Data listing
(** [record_human_decision] around its transaction. *)
Lemma record_decides scheduler decision actor note :
  keeps (decides self attempt)
    (record_human_decision sha256 json_loads self scheduler decision actor note).
Proof using Laws Hlast Hplain.
  unfold record_human_decision.
  assert (Hr : ∀ A (m : M Host A), keeps same_refs m → keeps (decides self attempt) m)
    by (intros A m; apply keeps_reads).
  repeat lazymatch goal with
    | |- keeps _ (lift _ ≫= _) => apply keeps_lift_bind; [apply _|intros ? ?]
    | |- keeps _ (ensure _ _ _ ≫= _) => apply keeps_lift_bind; [apply _|intros ? ?]
    | |- keeps _ (_create_decision_ref_transactionally _ _ ≫= _) =>
        apply keeps_bind; [apply _|apply create_decides; by eapply required_oid|intros ?]
    | |- keeps _ (_ ≫= _) => apply keeps_bind; [apply _|apply Hr|intros ?]
    end; try (apply Hr, gate_snapshot_reads).
  all: unfold _assert_decision_ref_absent, show_ref, gate_resolve_tree, gate_resolve; keep_steps.
Qed.
Lemma keeps_run {A} (m : M Host A) (R : Host → Host → Prop) h r h' :
  keeps R m → m h = (r, h') → R h h'.
Proof using. intros Hm Hr. specialize (Hm h). by rewrite Hr in Hm. Qed.
(** A decision that is returned was written by its transaction. *)
Lemma record_Ok scheduler decision actor note h s h' :
  record_human_decision sha256 json_loads self scheduler decision actor note h = (Ok s, h') →
  ∃ oid, plain oid
  ∧ apply_commands (decision_transaction self attempt oid) (ref_map h) = Some (ref_map h').
Proof using Laws Hlast Hplain.
  unfold record_human_decision. intros Hrun. inv_monad.
  repeat match goal with
    | Ho : gate_require_oid _ _ = Ok _ |- _ => apply required_oid in Ho
    | Hr : _recover_human_decision _ _ _ ?x = (_, ?y) |- _ =>
        apply (keeps_run _ same_refs) in Hr; [|apply recover_reads]
    | Hr : revalidate _ _ _ _ _ ?x = (_, ?y) |- _ =>
        apply (keeps_run _ same_refs) in Hr; [|apply gate_revalidate_reads]
    | Hr : _assert_decision_ref_absent _ ?x = (_, ?y) |- _ =>
        apply (keeps_run _ same_refs) in Hr; [|unfold _assert_decision_ref_absent, show_ref; keep_steps]
    | Hr : gate_resolve_tree _ _ ?x = (_, ?y) |- _ =>
        apply (keeps_run _ same_refs) in Hr; [|unfold gate_resolve_tree, gate_resolve; keep_steps]
    | Hr : gate_git _ _ _ _ ?x = (_, ?y) |- _ =>
        apply (keeps_run _ same_refs) in Hr; [|apply gate_git_reads; by_compute]
    | Hr : _assert_authoritative_refs _ ?x = (_, ?y) |- _ =>
        apply (keeps_run _ same_refs) in Hr; [|apply authoritative_reads]
    | Hr : gate_assert_base_clean _ _ ?x = (_, ?y) |- _ =>
        apply (keeps_run _ same_refs) in Hr; [|apply base_clean_reads]
    | Hr : gate_snapshot _ _ _ _ ?x = (_, ?y) |- _ =>
        apply (keeps_run _ same_refs) in Hr; [|apply gate_snapshot_reads]
    end.
  match goal with Hc : _create_decision_ref_transactionally _ ?oid _ = _ |- _ =>
    exists oid; apply create_Ok in Hc; [|done]; rename Hc into Hcreate end.
  split; [done|]. unfold same_refs in *. congruence.
Qed.
End decision.
End refs.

Your task
What belongs in the answer is each line of the listing that contains the word "attempt".

Exercise result
  keeps (decides self attempt)
  assert (Hr : ∀ A (m : M Host A), keeps same_refs m → keeps (decides self attempt) m)
  ∧ apply_commands (decision_transaction self attempt oid) (ref_map h) = Some (ref_map h').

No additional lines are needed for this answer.